Reid stared at the two of them. “Do you know Sean?”
Mica shyly looked up at the concerned human and then took a step away, out of his arms. He did not look pleased with the movement.
“N-no,” she stuttered as she shook her head. “I just—I just—” She looked as if she was about to cry again.
“Do you want to talk about it?” Sean asked, looking directly at the younger lightbearer. Her curling blonde hair was a tangled mess, her eyes were swollen and red from crying, her face was splotchy, and Sean stared at her like an adoring puppy.
Mica shook her head and said, “I’m so sorry, Carley. I didn’t know. I mean, I didn’t realize. I had no idea.” She waved her hand between Carley and Reid again.
*
Reid folded his arms over his chest and said, “I don’t think we quite understand.”

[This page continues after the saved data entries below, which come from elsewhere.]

(* ===== verification/Ipi.v ===== *)
(** * The interrupt gate of x86_64/mp.c

    [smp_init] installs the gate of IPI_VECTOR, and [ipi_entry] is the code
    behind it: [call ipi; iretq]. Smp shows what the interrupt does for
    [__on_cpu]; here it runs on the processor and the stack of Desc. Also the
    identifiers [setup_smp_id] stores and [smp_id] reads, and [do_test]. *)

From stdpp Require Import base gmap list numbers strings.
From Stdlib Require Import ZArith Lia.
From S2P Require Import Prelude Mem CString Printf Serial Stdio Desc Apic Smp.

#[local] Open Scope Z_scope.

(** [gs] is the base of the GS segment. *)
Definition setup_smp_id (ops : apic_ops) (m : mem) (s : io) (gs : Z) : res (mem * io) :=
  '(id, s) ← apic_id ops s; m ← store32 m gs id; Ok (m, s).

Definition smp_id (m : mem) (gs : Z) : res Z := id ← load32 m gs; Ok (s32 id).

Definition do_test (s : serial) : res unit := _ ← say no_strs s (bytes_of_string "STOP") []; Err Hang.

Definition smp_init (boot_idt cs : Z) (stub : Z -> Z) (ipi_entry : Z) (m : mem) (st : idt_state)
    : res (mem * idt_state) :=
  '(m, st) ← setup_idt boot_idt cs stub m st;
  m ← set_idt_entry m boot_idt cs OnCpu.IPI_VECTOR ipi_entry 0;
  Ok (m, st).

(** ** ipi_entry *)

(** The registers a C function preserves (System V ABI for x86-64). *)
Definition callee_saved (r : reg) : bool :=
  match r with RBX | RBP | R12 | R13 | R14 | R15 => true | _ => false end.

(** The interrupt from its delivery to the instruction after [iretq]: the
    return address of [call ipi] goes below the frame and is popped again,
    [ipi] stores to [ipi_done] and ends the interrupt, and leaves [clobbered]
    in the registers it need not preserve. *)
Definition run_ipi (ops : apic_ops) (ipi_done ret : Z) (clobbered : reg -> Z) (m : mem) (s : io) (c : cpu)
    : res (mem * io * cpu) :=
  '(m, c) ← deliver m c OnCpu.IPI_VECTOR 0;
  '(m, c) ← push_word m c ret;
  m ← store32 m ipi_done 1;
  let s := apic_write ops s APIC_EOI 0 in
  let c := mkCpu (fun r => if callee_saved r then gpr c r else clobbered r) (rsp c + 8) (rip c) (cs_sel c)
             (rflags c) (ss_sel c) in
  c ← iretq m c;
  Ok (m, s, c).

(** ** Claims *)

(** [smp_init] leaves a present gate to [ipi_entry] at IPI_VECTOR next to
    the gates of the 18 exceptions, and changes no other byte. *)
Theorem smp_init_gates m boot cs stub ipi_entry st :
  (forall v, v ∈ fault_vectors -> word_ok (stub v) /\ stub v <> 0) -> word_ok ipi_entry -> 0 <= cs < 65536 ->
  mapped m boot 4096 -> idt_initialized st = false -> length (exception_handlers st) = 256%nat ->
  exists m' st', smp_init boot cs stub ipi_entry m st = Ok (m', st') /\
    gate_at m' (boot + 512) ipi_entry cs 0 /\
    (forall v, v ∈ fault_vectors -> gate_at m' (boot + 16 * v) (stub v) cs 0) /\
    (forall x, (forall v, v = 32 \/ v ∈ fault_vectors -> x < boot + 16 * v \/ boot + 16 * v + 16 <= x) ->
       m' !! x = m !! x).
Proof.
  intros Hstub He Hcs Hm Hi Hl.
  destruct (setup_idt_run m boot cs stub st Hstub Hcs Hm Hi Hl) as (m1 & st1 & E1 & G1 & A1 & _ & _ & _ & D1 & _).
  assert (Hm1 : mapped m1 (boot + 16 * 32) 16) by (intros x Hx; apply D1, Hm; lia).
  destruct (set_idt_entry_ok m1 boot cs 32 ipi_entry 0 Hm1 He Hcs) as (m2 & E2 & G2 & _ & A2).
  exists m2, st1. unfold smp_init. rewrite E1. mret. change OnCpu.IPI_VECTOR with 32. rewrite E2. mret.
  split; [done|]. split; [exact G2|]. split.
  - intros v Hv. eapply gate_frame; [|by apply G1]. intros x Hx. apply A2.
    unfold fault_vectors in Hv. rewrite !elem_of_cons, elem_of_nil in Hv. lia.
  - intros x Hx. rewrite A2 by (specialize (Hx 32 ltac:(by left)); lia). apply A1. intros v Hv. apply Hx. by right.
Qed.

(** C31: the interrupt sets [ipi_done], ends itself at the APIC and returns to
    the interrupted instruction with its stack and flags, but [ipi_entry] saves
    no register: those a C function may change come back changed. *)
Theorem ipi_entry_registers ops ready limit (Hops : IcrSender ops ready limit) ipi_done ret clobbered m s c :
  cpu_ok c -> word_ok ret -> mapped m (rsp c - rsp c mod 16 - 48) 48 -> mapped m ipi_done 4 ->
  (ipi_done + 4 <= rsp c - rsp c mod 16 - 48 \/ rsp c - rsp c mod 16 <= ipi_done) ->
  exists m' s' c' ev, run_ipi ops ipi_done ret clobbered m s c = Ok (m', s', c') /\
    load32 m' ipi_done = Ok 1 /\ io_log s' = io_log s ++ [ev] /\ is_eoi ev = true /\
    (rip c', rsp c', cs_sel c', rflags c', ss_sel c') = (rip c, rsp c, cs_sel c, rflags c, ss_sel c) /\
    (forall r, gpr c' r = if callee_saved r then gpr c r else clobbered r).
Proof.
  intros Hc Hr Hm Hd Hdis. unfold run_ipi.
  destruct (deliver_frame m c OnCpu.IPI_VECTOR 0 Hc) as (m1 & n & -> & Hn & W1 & D1 & A1);
    [unfold word_ok; lia|done|]. change (hw_error_code OnCpu.IPI_VECTOR) with false in *. subst n.
  cbn [app] in W1. set (sp := rsp c - rsp c mod 16) in *. mret.
  destruct (push_spec m1 (set_rsp c (sp - 40)) ret _ W1 Hr) as (m2 & -> & W2 & D2 & A2).
  { intros x Hx. apply D1, Hm. cbn [set_rsp rsp] in Hx. lia. }
  mret. cbn [set_rsp rsp] in *.
  destruct (store_le_spec 4 m2 ipi_done 1) as (m3 & S3 & L3 & D3 & A3).
  { intros x Hx. apply D2, D1, Hd. lia. }
  unfold store32. rewrite S3. mret.
  destruct (eoi_ends s) as (ev & Hev & Hisev).
  assert (W3 : words_at m3 (sp - 40) [rip c; cs_sel c; rflags c; rsp c; ss_sel c]).
  { eapply (words_at_frame m2); [|replace (sp - 40) with (sp - 40 - 8 + 8) by lia; apply W2].
    intros x Hx. cbn [length] in Hx. apply A3. lia. }
  destruct W3 as (I1 & I2 & I3 & I4 & I5 & _). unfold iretq. cbn [rsp].
  replace (sp - 40 - 8 + 8) with (sp - 40) by lia.
  replace (sp - 40 + 16) with (sp - 40 + 8 + 8) by lia.
  replace (sp - 40 + 24) with (sp - 40 + 8 + 8 + 8) by lia.
  replace (sp - 40 + 32) with (sp - 40 + 8 + 8 + 8 + 8) by lia.
  rewrite I1, I2, I3, I4, I5. mret. eexists _, _, _, ev. split; [done|].
  split; [exact L3|]. split; [exact Hev|]. split; [done|]. by split.
Qed.

(** ** Witnesses *)

Lemma smp_init_gates_witness :
  exists m' st', smp_init 8192 8 (fun v => 1048576 + 16 * v) 2097152 demo_idt
      (mkIdt false (replicate 256 Hnull) (0, 0)) = Ok (m', st') /\
    gate_at m' 8704 2097152 8 0.
Proof.
  destruct (smp_init_gates demo_idt 8192 8 (fun v => 1048576 + 16 * v) 2097152
    (mkIdt false (replicate 256 Hnull) (0, 0))) as (m' & st' & H & G & _).
  - intros v Hv. unfold fault_vectors in Hv. rewrite !elem_of_cons, elem_of_nil in Hv.
    unfold word_ok. lia.
  - unfold word_ok. lia.
  - lia.
  - by_eval.
  - reflexivity.
  - reflexivity.
  - exists m', st'. split; [exact H|exact G].
Defined.

(** The interrupted code had 7 in RAX; the handler leaves 0. *)
Lemma ipi_entry_registers_witness :
  exists m' s' c' ev, run_ipi xapic_ops 260 9000 (fun _ => 0) demo_stack (mkIo [] []) demo_cpu = Ok (m', s', c') /\
    load32 m' 260 = Ok 1 /\ io_log s' = [] ++ [ev] /\ is_eoi ev = true /\
    (rip c', rsp c', cs_sel c', rflags c', ss_sel c') =
    (rip demo_cpu, rsp demo_cpu, cs_sel demo_cpu, rflags demo_cpu, ss_sel demo_cpu) /\
    (forall r, gpr c' r = if callee_saved r then gpr demo_cpu r else 0).
Proof.
  apply (ipi_entry_registers xapic_ops xapic_ready 256 xapic_sender 260 9000 (fun _ => 0) demo_stack (mkIo [] []) demo_cpu).
  - exact demo_cpu_ok.
  - unfold word_ok. lia.
  - by_eval.
  - by_eval.
  - left. by_eval.
Defined.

He would have liked to kick the humans out of the room, but he doubted the overprotective Sean would allow it at this point. He’d already glommed onto the watering-pot lightbearer. The only positive to the situation, Reid determined, was that he suspected Sean would no longer look at Carley with those puppy-dog eyes.

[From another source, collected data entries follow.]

Lemma boot_ends_anywhere st : binv st -> exists st', breaches st st' /\ b_pc st' = BEnd.
Proof.
  intros Hinv. destruct (b_pc st) as [|k|k|] eqn:Ek.
  - destruct (low_move _ _ (binv_mem _ Hinv) (binv_kept _ Hinv)) as (m & Hmv & _).
    eassert (R : breaches st _).
    { apply (breaches_step _ (Bsp (replicate 7 0))); [simpl; lia|]. cbn [bstep]. unfold startothers.
      rewrite Ek, Hmv. reflexivity. }
    destruct (boot_ends (length ids) _ 0 ltac:(lia) (breaches_inv _ _ Hinv R) eq_refl) as (st' & R' & H').
    exists st'. split; [by etransitivity|done].
  - by apply (boot_ends (length ids - k) st k).
  - destruct (awaited_gets_up st k Hinv Ek) as (st1 & R1 & Ek1 & Hst).
    eassert (R2 : breaches st1 _).
    { apply (breaches_step _ (Bsp (replicate 7 0))); [simpl; lia|]. cbn [bstep]. unfold startothers.
      rewrite Ek1, Hst. reflexivity. }
    assert (Hinv2 := breaches_inv _ _ Hinv (transitivity R1 R2)).
    destruct (boot_ends (length ids - S k) _ (S k) ltac:(lia) Hinv2 eq_refl) as (st3 & R3 & H3).
    exists st3. split; [|done]. etransitivity; [exact R1|]. by etransitivity.
  - by exists st.
Qed.

End Proofs.

(** ** Claims *)

(** The table that [mpinit] leaves: [ids] are the APIC ids of its entries,
    all different, and the boot processor [me] is entry [self]. *)
Record table_ok (tab : mpstate) (me : Z) (ids : list Z) (self : nat) : Prop := mkTableOk {
  table_len : length (cpus tab) = 64%nat;
  table_ncpu : 0 <= ncpu tab <= 64;
  table_ids : take (Z.to_nat (ncpu tab)) (cpus tab) = ids;
  table_nodup : NoDup ids;
  table_range : Forall (fun a => 0 <= a < 256) ids;
  table_self : ids !! self = Some me;
}.

(** The entry code is in the image, and the memory it is copied to and the
    warm reset vector are there. *)
Definition entry_code (sipi_entry : Z) (code : list Z) (m : mem) : Prop :=
  code_ok sipi_entry code /\ low_ok sipi_entry code m False.

(** The invariant of every run. *)
Lemma brun_binv sipi_entry code tab me boot_idt ecx ids self m ser xs st :
  table_ok tab me ids self -> entry_code sipi_entry code m -> Forall bchoice_ok xs ->
  brun sipi_entry (Z.of_nat (length code)) tab me boot_idt ecx (bstart tab me m ser) xs = Ok st ->
  binv sipi_entry code boot_idt ids self m ser st.
Proof.
  intros [H1 H2 H3 H4 H5 H6] [Hc Hm] Hok Hrun.
  by eapply (brun_inv sipi_entry code tab me boot_idt ecx ids self m ser); [..|apply bstart_inv|exact Hok|exact Hrun].
Qed.

(** What [startothers] leaves: the lines of the processors printed, no answer
    of a port used, and memory unchanged but for the copy and the warm reset
    vector. *)
Lemma brun_ended sipi_entry code tab me boot_idt ecx ids self m ser xs st :
  table_ok tab me ids self -> entry_code sipi_entry code m -> Forall bchoice_ok xs ->
  brun sipi_entry (Z.of_nat (length code)) tab me boot_idt ecx (bstart tab me m ser) xs = Ok st ->
  b_pc st = BEnd ->
  said ser (b_ser st) (hellos self (length ids)) /\ kept code m (b_mem st).
Proof.
  intros Htab Hent Hok Hrun Hend. destruct (brun_binv _ _ _ _ _ _ _ _ _ _ _ _ Htab Hent Hok Hrun) as [_ _ _ Hpc Hk].
  unfold at_pc in Hpc. rewrite Hend in Hpc. by destruct Hpc.
Qed.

“Miguel. I believed him, Carley. I believed him. But then when you showed up at the coterie, and you had this—this—”
“Reid,” Carley supplied. Reid knew she blurted the word to keep Mica from using the word
shifter
, as she probably might have otherwise. He doubted the frightened lightbearer had much experience with humans, and therefore was not used to having to watch her words.
“Reid,” Mica repeated, wide eyes taking in his overly tall and wide stature. He dwarfed both Roman and Sean, besides the two females in the room. His brief experience in the coterie had shown him that, with little exception, even male lightbearers did not tend to breach the six-foot mark, let alone have the shoulder width of most shifters he knew.

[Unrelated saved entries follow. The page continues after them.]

(** Control transfers, one by one. *)
Lemma run_call f c m sz target ret rest c1 m1 :
  code_size c = sz -> push sz c m (sy_address sy ret) = Ok (c1, m1) ->
  run sy cr4_bits (S f) c m sz (Call target ret :: rest) = run_from sy cr4_bits f c1 m1 target.
Proof. intros Hs Hp. cbn [run]. rewrite decide_True by done. rewrite Hp. reflexivity. Qed.

Lemma run_ret f c m sz rest c1 a l :
  code_size c = sz -> pop sz c m = Ok (c1, a) -> return_to sy a = Some l ->
  run sy cr4_bits (S f) c m sz (Ret :: rest) = run_from sy cr4_bits f c1 m l.
Proof. intros Hs Hp Ha. cbn [run]. rewrite decide_True by done. rewrite Hp. mret. rewrite Ha. reflexivity. Qed.

Lemma run_ljmp f c m sz sel target rest c1 :
  code_size c = sz -> far_jump c m sel = Ok c1 ->
  run sy cr4_bits (S f) c m sz (Ljmp sel target :: rest) = run_from sy cr4_bits f c1 m target.
Proof. intros Hs Hp. cbn [run]. rewrite decide_True by done. rewrite Hp. reflexivity. Qed.

Lemma caller_return ret target code : caller ret target code -> return_to sy (sy_address sy ret) = Some ret.
Proof.
  destruct (so_returns _ Hsy) as (_ & _ & R). unfold return_to.
  intros [(-> & _ & _)|(-> & _ & _)]; [by rewrite Z.eqb_refl|].
  rewrite (proj2 (Z.eqb_neq _ _)) by congruence. by rewrite Z.eqb_refl.
Qed.

Lemma pop_flat c m v :
  flat c -> image_ok sy m -> 0 <= rsp c -> rsp c + 4 < 2 ^ 32 -> load_le 4 m (rsp c) = Ok v ->
  pop Size32 c m = Ok (set_reg c RSP (rsp c + 4), v).
Proof.
  intros Hf Hi H0 H1 Hv. unfold pop. change (width Size32) with 4%nat. rewrite lload_flat by (done || lia). rewrite Hv. mret.
  assert (Ec : cut Size32 (rsp c + Z.of_nat 4) = rsp c + 4) by (apply Z.mod_small; change (2 ^ 32) with 4294967296 in H1; cbn; lia).
  by rewrite Ec.
Qed.

Lemma prepared_rsp c v c1 : prepared (set_reg c RSP v) c1 -> prepared c (set_reg c1 RSP (rsp c)).
Proof.
  intros [(Q1 & Q1' & Q1'') Q2 Q3 Q4 Q5 Q6 Q7]. split; [|done..|by destruct Q7]. split; [exact Q1|]. split; [done|exact Q1''].
Qed.

(** The call of [prepare_64], its return and the jump. *)
Lemma through_prepare c m ret target code :
  caller ret target code -> image_ok sy m -> reset_ok c -> seg_l c = false -> seg_d c = true -> room m (rsp c) 4 ->
  exists c', in64 c c' /\
    forall f, run sy cr4_bits (S (14 + S (S f))) c m Size32 [Call Prepare64 ret] =
      run sy cr4_bits f c' (write_bytes m (rsp c - 4) (le_bytes 4 (sy_address sy ret))) Size64 code.
Proof.
  intros Hc Hi Hr Hl Hd Hm. destruct (so_returns _ Hsy) as (R1 & R2 & _).
  assert (Ha : 0 <= sy_address sy ret < 2 ^ 32) by (destruct Hc as [(-> & _ & _)|(-> & _ & _)]; done).
  pose proof (push_flat Size32 c m (sy_address sy ret) (or_introl (ro_paging _ Hr)) Hi ltac:(done) Hm) as Hpush.
  change (Z.of_nat (width Size32)) with 4 in Hpush. change (width Size32) with 4%nat in Hpush.
  pose proof (write_load m (rsp c - 4) _ Ha) as Hv. set (m1 := write_bytes _ _ _) in *.
  assert (Hi1 : image_ok sy m1) by (apply image_write; [done|]; rewrite length_le_bytes; apply Hm).
  clearbody m1.
  destruct (prepare_run (set_reg c RSP (rsp c - 4)) m1 Hi1 (reset_ok_rsp _ _ Hr) Hl Hd) as (c1 & P1 & Hrun).
  assert (Hf1 : flat c1) by (right; split; [apply P1|]; split; apply P1).
  assert (Esp : rsp c1 = rsp c - 4) by apply P1. destruct Hm as (Hm & _).
  pose proof (pop_flat c1 m1 (sy_address sy ret) Hf1 Hi1 ltac:(lia) ltac:(lia)) as Hpop.
  rewrite Esp in Hpop. specialize (Hpop Hv). replace (rsp c - 4 + 4) with (rsp c) in Hpop by lia.
  assert (Hs1 : code_size c1 = Size32) by (apply code_size_32; [rewrite <- Hl|rewrite <- Hd]; apply P1).
  pose proof (prepared_rsp _ _ _ P1) as P2.
  assert (Hs2 : code_size (set_reg c1 RSP (rsp c)) = Size32) by exact Hs1.
  destruct (jump64 _ _ m1 Hi1 P2) as (c2 & Hj & H64). exists c2. split; [done|]. intros f.
  rewrite (run_call _ _ _ _ _ _ _ _ _ (code_size_32 _ Hl Hd) Hpush). unfold run_from. cbn [block]. rewrite Hrun.
  rewrite (run_ret _ _ _ _ _ _ _ _ Hs1 Hpop (caller_return _ _ _ Hc)). unfold run_from.
  destruct Hc as [(-> & -> & ->)|(-> & -> & ->)]; cbn [block];
    [unfold entry_ret|unfold ap_ret]; rewrite (run_ljmp _ _ _ _ _ _ _ _ Hs2 Hj); reflexivity.
Qed.

(** A call of C code. *)
Lemma call64 f c c' m target ret :
  in64 c c' -> image_ok sy m -> block sy target = None -> room m (rsp c) 8 ->
  run sy cr4_bits (S f) c' m Size64 [Call target ret] =
    Ok (set_reg c' RSP (rsp c - 8), write_bytes m (rsp c - 8) (le_bytes 8 (sy_address sy ret)), Some target).
Proof.
  intros H6 Hi Hb Hm. assert (Es : rsp c' = rsp c) by apply H6. rewrite <- Es in Hm.
  pose proof (push_flat Size64 c' m (sy_address sy ret) (in64_flat _ _ H6) Hi ltac:(done) Hm) as Hpush.
  rewrite (run_call _ _ _ _ _ _ _ _ _ (i6_size _ _ H6) Hpush). unfold run_from. rewrite Hb, Es. reflexivity.
Qed.

(** ** From [entry] to [main] *)

(** The words that keep the boot loader's registers, and the stack. *)
Record start_ok (m : mem) : Prop := {
  st_info : bytes_at m (sy_mb_boot_info sy) (replicate 8 0);
  st_magic : bytes_at m (sy_mb_magic sy) (replicate 8 0);
  st_info_range : 0 <= sy_mb_boot_info sy /\ sy_mb_boot_info sy + 8 <= 2 ^ 32 /\ apart sy (sy_mb_boot_info sy) 8;
  st_magic_range : 0 <= sy_mb_magic sy /\ sy_mb_magic sy + 8 <= 2 ^ 32 /\ apart sy (sy_mb_magic sy) 8;
  st_stack : room m (sy_stacktop sy) 8;
  st_words : disjoint_ranges (sy_mb_boot_info sy) 8 (sy_mb_magic sy) 8;
  st_info_stack : disjoint_ranges (sy_mb_boot_info sy) 8 (sy_stacktop sy - 8) 8;
  st_magic_stack : disjoint_ranges (sy_mb_magic sy) 8 (sy_stacktop sy - 8) 8;
}.

(** The memory that the code of the boot processor writes. *)
Definition scratch (x : Z) : Prop :=
  sy_mb_boot_info sy <= x < sy_mb_boot_info sy + 8 \/ sy_mb_magic sy <= x < sy_mb_magic sy + 8 \/
  sy_stacktop sy - 8 <= x < sy_stacktop sy.

(** The low half of a quadword that was zero. *)
Lemma load64_low m a v :
  bytes_at m a (replicate 8 0) -> load_le 8 (write_bytes m a (le_bytes 4 v)) a = Ok (u32 v).
Proof.
  intros Hb. change (replicate 8 0) with (replicate 4 0 ++ replicate 4 0) in Hb.
  apply bytes_at_app in Hb as [_ Hb]. rewrite length_replicate in Hb.
  assert (H : bytes_at (write_bytes m a (le_bytes 4 v)) a (le_bytes 4 v ++ replicate 4 0)).
  { apply bytes_at_app. split; [apply write_bytes_at|]. rewrite length_le_bytes. eapply bytes_at_frame; [|exact Hb].
    intros x Hx. apply write_bytes_out. rewrite length_le_bytes. lia. }
  apply load_le_ok in H. rewrite length_app, length_le_bytes, length_replicate in H.
  change (4 + 4)%nat with 8%nat in H. rewrite H. f_equal. rewrite <- (le_value_bytes 4 v : _ = u32 v). cbn [le_bytes app replicate le_value]. lia.
Qed.

Lemma bytes_at_write_other m a l b k :
  disjoint_ranges a (Z.of_nat (length l)) b (Z.of_nat (length k)) -> bytes_at m a l -> bytes_at (write_bytes m b k) a l.
Proof. intros Hd H. eapply bytes_at_frame; [|exact H]. intros x Hx. apply write_bytes_out. unfold disjoint_ranges in Hd. lia. Qed.

Lemma in64_data c c1 r v : in64 c c1 -> r <> RSP -> in64 (set_reg c r v) (set_reg c1 r v).
Proof.
  intros [(E1 & E2 & E3 & E4 & E5) H2 H3 H4 H5 H6 H7 H8] Hr. destruct r; try done; (split; [done..|by destruct H8]).
Qed.

(** The 64-bit code before [main]. *)
Lemma start64_run f c c1 m i g :
  in64 c c1 -> image_ok sy m -> room m (rsp c) 8 ->
  0 <= sy_mb_boot_info sy /\ sy_mb_boot_info sy + 8 <= 2 ^ 32 -> load_le 8 m (sy_mb_boot_info sy) = Ok i ->
  0 <= sy_mb_magic sy /\ sy_mb_magic sy + 8 <= 2 ^ 32 -> load_le 8 m (sy_mb_magic sy) = Ok g ->
  exists c2, in64 (set_reg (set_reg (set_reg c RBX g) RDI i) RSI g) c2 /\
    run sy cr4_bits (4 + S f) c1 m Size64 (start64 sy) =
      Ok (set_reg c2 RSP (rsp c - 8), write_bytes m (rsp c - 8) (le_bytes 8 (sy_address sy MainRet)), Some Main).
Proof.
  intros H6 Hi Hr Hb1 Hl1 Hb2 Hl2. pose proof (in64_flat _ _ H6) as Hf.
  set (c2 := set_reg (set_reg (set_reg (set_reg c1 RBX i) RDI i) RBX g) RSI g).
  assert (H62 : in64 (set_reg (set_reg (set_reg c RBX g) RDI i) RSI g) c2).
  { apply in64_data; [|done]. apply (in64_data _ (set_reg c1 RBX g) RDI i); [|done]. by apply in64_data. }
  exists c2. split; [done|].
  assert (Hs : straight c1 m Size64 (take 4 (start64 sy)) = Ok (c2, m)).
  { pose proof (i6_size _ _ H6) as Hz.
    eapply straight_cons; [exact Hz| |]. { cbn [exec1]. rewrite lload_flat by (done || lia). rewrite Hl1. reflexivity. }
    eapply straight_cons; [exact Hz|reflexivity|].
    eapply straight_cons; [exact Hz| |]. { cbn [exec1]. rewrite lload_flat by (done || lia). rewrite Hl2. reflexivity. }
    eapply straight_cons; [exact Hz|reflexivity|]. reflexivity. }
  etransitivity; [exact (run_straight (S f) c1 m Size64 (take 4 (start64 sy)) [Call Main MainRet] c2 m Hs)|].
  exact (call64 f _ c2 m Main MainRet H62 Hi eq_refl Hr).
Qed.

(** The stores of [entry] and its stack. *)
Definition entry_mem (c : x86) (m : mem) : mem :=
  write_bytes (write_bytes m (sy_mb_boot_info sy) (le_bytes 4 (u32 (rbx c)))) (sy_mb_magic sy) (le_bytes 4 (u32 (rax c))).

Lemma mapped_write m b l a n : mapped m b (Z.of_nat (length l)) -> mapped m a n -> mapped (write_bytes m b l) a n.
Proof. intros Hb Ha. eapply same_dom_mapped; [by apply write_bytes_dom|done]. Qed.

Lemma entry_stores c m :
  image_ok sy m -> start_ok m -> reset_ok c -> seg_l c = false -> seg_d c = true ->
  straight c m Size32 (take 3 (entry sy)) = Ok (set_reg c RSP (sy_stacktop sy), entry_mem c m) /\
  image_ok sy (entry_mem c m) /\ room (entry_mem c m) (sy_stacktop sy) 8 /\
  load_le 8 (entry_mem c m) (sy_mb_boot_info sy) = Ok (u32 (rbx c)) /\
  load_le 8 (entry_mem c m) (sy_mb_magic sy) = Ok (u32 (rax c)).
Proof.
  intros Hi Hs Hr Hl Hd. destruct Hs as [S1 S2 (S3 & S3' & S3'') (S4 & S4' & S4'') (S5 & S5' & S5'') S6 S7 S8].
  pose proof (or_introl (ro_paging _ Hr) : flat c) as Hf. unfold disjoint_ranges in *.
  pose proof (bytes_at_mapped _ _ _ S1) as M1. pose proof (bytes_at_mapped _ _ _ S2) as M2.
  rewrite length_replicate in M1, M2.
  assert (N1 : mapped m (sy_mb_boot_info sy) (Z.of_nat 4)) by (eapply mapped_sub; [exact M1|lia|lia]).
  assert (A1 : apart sy (sy_mb_boot_info sy) (Z.of_nat 4)) by (eapply apart_sub; [exact S3''|lia|lia]).
  assert (A2 : apart sy (sy_mb_magic sy) (Z.of_nat 4)) by (eapply apart_sub; [exact S4''|lia|lia]).
  set (m1 := write_bytes m (sy_mb_boot_info sy) (le_bytes 4 (u32 (rbx c)))).
  assert (Hi1 : image_ok sy m1) by (apply image_write; [done|]; by rewrite length_le_bytes).
  assert (N2 : mapped m1 (sy_mb_magic sy) (Z.of_nat 4)).
  { apply mapped_write; [by rewrite length_le_bytes|]. eapply mapped_sub; [exact M2|lia|lia]. }
  assert (B2 : bytes_at m1 (sy_mb_magic sy) (replicate 8 0)).
  { apply bytes_at_write_other; [|done]. rewrite length_le_bytes, length_replicate. unfold disjoint_ranges. lia. }
  assert (Euu : forall x, u32 (u32 x) = u32 x) by (intros; mach).
  change (entry_mem c m) with (write_bytes m1 (sy_mb_magic sy) (le_bytes 4 (u32 (rax c)))).
  split; [|split; [|split; [|split]]].
  - one. { cbn [exec1]. rewrite lstore_flat by (done || lia). reflexivity. }
    one. { cbn [exec1]. rewrite lstore_flat by (done || lia). reflexivity. }
    one. { cbn [exec1]. rewrite u32_small by (change (2 ^ 32) with 4294967296 in S5; lia). reflexivity. }
    reflexivity.
  - apply image_write; [done|]. by rewrite length_le_bytes.
  - split; [done|]. split; [done|]. do 2 (apply mapped_write; [by rewrite length_le_bytes|]). done.
  - rewrite load_store_le_other by lia. unfold m1. by rewrite load64_low, Euu.
  - by rewrite load64_low, Euu.
Qed.

(** What C code relies on: 64-bit code in the kernel's segment, consistent
    modes, the return address on the stack, and the first 4 GiB mapped to
    themselves. *)
Record c_ready (c : x86) (m : mem) (ret : label) : Prop := {
  cy_size : code_size c = Size64;
  cy_cs : read_cs c = KERNEL_CS;
  cy_modes : modes_ok c;
  cy_paging : paging c = true;
  cy_return : load64 m (rsp c) = Ok (u64 (sy_address sy ret));
  cy_identity : forall va, 0 <= va < 2 ^ 32 -> translate m (cr3 c) va = Ok (Some va);
}.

“He seems so nice,” Mica whispered. “They all do. And so attentive and loving. The way Tanner treats Olivia and the babe. And Cecilia and Finn. I mean, they snip at each other all the time, but I think it’s some kind of game for them, you know?”
“Yes,” Reid said drily. “We know.”
“The queen adores the one that had white hair. Tanner’s mother. Even that younger female one. Well, she’s certainly an exception,” Mica said with a wrinkle of her nose.
“Lisa,” Reid supplied. “She’s always been something of a bitch.”
Mica nodded, still wide-eyed. “But her children, they are so adorable, and the queen just loves them so. The little girl, she’s so polite and quiet. It’s nothing like what Miguel said.” She shook her head as if she could not quite understand.
“Who’s Miguel?” Reid asked again, although he suspected he might know the answer.
At the same time, Carley asked, “How do you know Miguel?”
Mica averted her gaze, looking at the tile floor instead of at Carley.
“I—I went to a couple of meetings. I—I thought—I mean—it sounded believable, at first. I wasn’t working at the beach house at the time, so I didn’t have firsthand experience with the—the—” She stopped abruptly and glanced at first Sean and then Roman.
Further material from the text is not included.